José K/Noticias y Debate M3

Este jueves renunció uno de los ministros de la corte, Eduardo Medina Mora, a quien le pesaban  varias acusaciones  por corrupción, sin embargo, ostentaba el cargo de impunidad del más alto nivel. Su periodo en el cargo concluía en 2030, había sido desinado por 15 años.

Medios de comunicación nacional informaron que deja el cargo porque es investigado  por la Unidad de Inteligencia Financiera de la Secretaría de Hacienda, por recibir transferencias procedentes de Estados Unidos que no corresponden con sus ingresos y con su declaración patrimonial.

Medina Mora fue parte de los gobiernos de Vicente Fox, Felipe Calderón y Enrique Peña Nieto. Uno de los “colaboradores” del Chapo, dijo durante el juicio del sinaloense que enviaba 300 mil pesos mensuales a la Procuraduría General de la República (PGR), cuando Medina Mora era procurador.

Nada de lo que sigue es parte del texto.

(** The text after a closing tag that may be missing. *)
Lemma optional_tag_len t p : (length (match strip_prefix t p with Some q => q | None => p end) <= length p)%nat.
Proof. destruct (strip_prefix t p) eqn:E; [apply strip_prefix_len in E; lia|lia]. Qed.

Lemma params_step_len syn p n t v q : param_tag syn (skip_space p) = Some (n, t, v) →
  (∃ o, dsml_parse_nested_params_object syn v = Some (o, q)) ∨ (∃ x y, param_value syn v t = Some (x, y, q)) →
  (length q < length p)%nat.
Proof.
  intros Ht%param_tag_len H. pose proof (skip_space_length p).
  destruct H as [[o H%nested_object_len]|(x & y & H%param_value_len)]; lia.
Qed.

Lemma params_fuel syn f1 f2 p args : (length p < f1)%nat → (length p < f2)%nat →
  params_loop f1 syn p args = params_loop f2 syn p args.
Proof.
  revert f2 p args. induction f1 as [|f1 IH]; intros f2 p args H1 H2; [lia|]. destruct f2 as [|f2]; [lia|].
  cbn [params_loop]. destruct (strip_prefix (invoke_end syn) (skip_space p)); [done|].
  destruct (param_tag syn (skip_space p)) as [[[[n|] t] v]|] eqn:Et; [|done..].
  destruct t as [t|]; [|destruct (strip_prefix (param_start syn) (skip_space v))].
  - destruct (param_value syn v (Some t)) as [[[x y] q]|] eqn:Ev; [|done].
    assert (length q < length p)%nat by (eapply params_step_len; eauto). apply IH; lia.
  - destruct (dsml_parse_nested_params_object syn v) as [[o q]|] eqn:Ev; [|done].
    assert (length q < length p)%nat by (eapply params_step_len; eauto).
    pose proof (skip_space_length q). pose proof (optional_tag_len (param_end syn) (skip_space q)). apply IH; lia.
  - destruct (param_value syn v None) as [[[x y] q]|] eqn:Ev; [|done].
    assert (length q < length p)%nat by (eapply params_step_len; eauto). apply IH; lia.
Qed.

Lemma params_len syn f p args args' p' : params_loop f syn p args = Some (args', p') → (length p' <= length p)%nat.
Proof.
  revert p args. induction f as [|f IH]; intros p args H; [done|]. cbn [params_loop] in H.
  pose proof (skip_space_length p).
  destruct (strip_prefix (invoke_end syn) (skip_space p)) eqn:E.
  { injection H as _ <-. apply strip_prefix_len in E. lia. }
  destruct (param_tag syn (skip_space p)) as [[[[n|] t] v]|] eqn:Et; [|done..].
  destruct t as [t|]; [|destruct (strip_prefix (param_start syn) (skip_space v))].
  - destruct (param_value syn v (Some t)) as [[[x y] q]|] eqn:Ev; [|done].
    assert (length q < length p)%nat by (eapply params_step_len; eauto). apply IH in H; lia.
  - destruct (dsml_parse_nested_params_object syn v) as [[o q]|] eqn:Ev; [|done].
    assert (length q < length p)%nat by (eapply params_step_len; eauto).
    pose proof (skip_space_length q). pose proof (optional_tag_len (param_end syn) (skip_space q)). apply IH in H; lia.
  - destruct (param_value syn v None) as [[[x y] q]|] eqn:Ev; [|done].
    assert (length q < length p)%nat by (eapply params_step_len; eauto). apply IH in H; lia.
Qed.

Lemma invokes_fuel syn f1 f2 p calls : (length p < f1)%nat → (length p < f2)%nat →
  invokes_loop f1 syn p calls = invokes_loop f2 syn p calls.
Proof.
  revert f2 p calls. induction f1 as [|f1 IH]; intros f2 p calls H1 H2; [lia|]. destruct f2 as [|f2]; [lia|].
  cbn [invokes_loop]. destruct (strip_prefix (tool_calls_end syn) (skip_space p)); [done|].
  destruct (strip_prefix (invoke_start syn) (skip_space p)); [|done].
  destruct (index_of 62 (skip_space p)) as [e|] eqn:Ee; [|done]. apply index_of_bound in Ee.
  destruct (dsml_attr _ _); [|done].
  destruct (params_loop _ syn _ []) as [[args q]|] eqn:E; [|done]. apply params_len in E.
  rewrite length_drop in E. pose proof (skip_space_length p). apply IH; lia.
Qed.

Lemma glm_args_fuel close f1 f2 p args : (length p < f1)%nat → (length p < f2)%nat →
  glm_args_loop f1 close p args = glm_args_loop f2 close p args.
Proof.
  revert f2 p args. induction f1 as [|f1 IH]; intros f2 p args H1 H2; [lia|]. destruct f2 as [|f2]; [lia|].
  cbn [glm_args_loop]. pose proof (skip_space_length p).
  destruct (strip_prefix _ _); [done|]. destruct (strip_prefix (bs "<arg_key>") (skip_space p)) as [q|] eqn:E1; [|done].
  apply strip_prefix_len in E1. change (length (bs "<arg_key>")) with 9%nat in E1.
  destruct (strstr q _) as [i|] eqn:Ei; [|done]. case_if; [done|].
  destruct (strip_prefix (bs "<arg_value>") _) as [q'|] eqn:E2; [|done]. apply strip_prefix_len in E2.
  pose proof (skip_space_length (drop (i + 10) q)) as Hl. rewrite length_drop in Hl.
  destruct (strstr q' _) as [j|]; [|done]. case_if; [done|]. apply IH; rewrite length_drop; lia.
Qed.

Lemma glm_args_len close f p args args' p' : glm_args_loop f close p args = Some (args', p') →
  (length p' <= length p)%nat.
Proof.
  revert p args. induction f as [|f IH]; intros p args H; [done|]. cbn [glm_args_loop] in H.
  pose proof (skip_space_length p).
  destruct (strip_prefix _ _) eqn:E0; [injection H as _ <-; apply strip_prefix_len in E0; lia|].
  destruct (strip_prefix (bs "<arg_key>") (skip_space p)) as [q|] eqn:E1; [|done].
  apply strip_prefix_len in E1. destruct (strstr q _) as [i|] eqn:Ei; [|done].
  destruct (_ <? close)%nat; [done|].
  destruct (strip_prefix (bs "<arg_value>") _) as [q'|] eqn:E2; [|done]. apply strip_prefix_len in E2.
  pose proof (skip_space_length (drop (i + 10) q)) as Hl. rewrite length_drop in Hl.
  destruct (strstr q' _) as [j|]; [|done]. destruct (_ <? close)%nat; [done|].
  apply IH in H. rewrite length_drop in H. lia.
Qed.

Lemma glm_calls_fuel f1 f2 p calls : (length p < f1)%nat → (length p < f2)%nat →
  glm_calls_loop f1 p calls = glm_calls_loop f2 p calls.
Proof.
  revert f2 p calls. induction f1 as [|f1 IH]; intros f2 p calls H1 H2; [lia|]. destruct f2 as [|f2]; [lia|].
  cbn [glm_calls_loop]. pose proof (skip_space_length p).
  destruct (strip_prefix _ _) as [q|] eqn:E; [|done]. apply strip_prefix_len in E.
  change (length (bs "<tool_call>")) with 11%nat in E. destruct (strstr q _) as [c|]; [|done].
  destruct (trim_const_span _) as [lead name]. destruct name as [|x name]; [done|].
  destruct (glm_args_loop _ _ _ _) as [[args r]|] eqn:Ea; [|done]. apply glm_args_len in Ea.
  rewrite length_drop in Ea. apply IH; lia.
Qed.

Lemma count_tags_fuel syn f1 f2 p n : Forall (λ t, t ≠ [])
    [tool_calls_start syn; tool_calls_end syn; invoke_start syn; invoke_end syn; param_start syn; param_end syn] →
  (length p <= f1)%nat → (length p <= f2)%nat → count_tags f1 syn p n = count_tags f2 syn p n.
Proof.
  intros Hne. rewrite !Forall_cons in Hne. destruct Hne as (N1 & N2 & N3 & N4 & N5 & N6 & _).
  assert (Hpos : ∀ t : bytes, t ≠ [] → (0 < length t)%nat) by (intros [|]; simpl; [done|lia]).
  apply Hpos in N1, N2, N3, N4, N5, N6.
  revert f2 p n. induction f1 as [|f1 IH]; intros [|f2] [|c p] n H1 H2; try done; [simpl in *; lia..|].
  cbn [count_tags].
  repeat match goal with
    | |- match strip_prefix ?t ?p with _ => _ end = _ =>
        let E := fresh "E" in
        destruct (strip_prefix t p) eqn:E; [apply strip_prefix_len in E; cbn [length] in *; apply IH; lia|]
    end.
  cbn [length] in *. apply IH; lia.
Qed.

(** The message parsers always end: on any text the loops over parameters,
    nested parameters, invocations, GLM calls and their arguments give the same
    result for every fuel above the length of the text, so the fuel never runs out. *)
Theorem message_loops_total syn p fuel calls args close
    (Hf : (length p < fuel)%nat) :
  nested_params_loop fuel syn p args false = nested_params_loop (length p) syn p args false
  ∧ params_loop fuel syn p args = params_loop (S (length p)) syn p args
  ∧ invokes_loop fuel syn p calls = invokes_loop (S (length p)) syn p calls
  ∧ glm_args_loop fuel close p args = glm_args_loop (S (length p)) close p args
  ∧ glm_calls_loop fuel p calls = glm_calls_loop (S (length p)) p calls.
Proof.
  split_and!; [apply nested_fuel; lia|apply params_fuel; lia|apply invokes_fuel; lia|
    apply glm_args_fuel; lia|apply glm_calls_fuel; lia].
Qed.

(** Witness. *)
Lemma message_loops_total_witness :
  glm_calls_loop 100 (bs "<tool_call>f</tool_call>") tool_calls_zero
  = (Some [], ToolCalls [ToolCall None (Some (bs "f")) (Some (bs "{}"))] None).
Proof.
  destruct (message_loops_total (DsmlSyntax (bs "<tool_calls>") (bs "</tool_calls>") (bs "<invoke")
    (bs "</invoke>") (bs "<parameter") (bs "</parameter>")) (bs "<tool_call>f</tool_call>") 100
    tool_calls_zero [] 0) as (_ & _ & _ & _ & ->).
  - vm_compute. lia.
  - vm_compute. reflexivity.
Defined.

Peña Nieto lo hizo ministro, a cambio de impunidad, porque se desvaneceros las acusaciones  al ex presidente en la acción penal de parte del gobierno de Chihuahua por el desvío de 250 millones de pesos al PRI. El caso de Medina no es único entre quienes integran el Poder Judicial.

El presidente Andrés Manuel López Obrador de inmediato aceptó la renuncia de Medina Mora, y van por más, porque no puede haber justicia en México  cuando estén en el poder funcionarios de este tipo.

Sin duda son graves los problemas de corrupción que aún persisten en los tres órdenes de gobierno, es por ello que no será nada sencillo desterrarlos.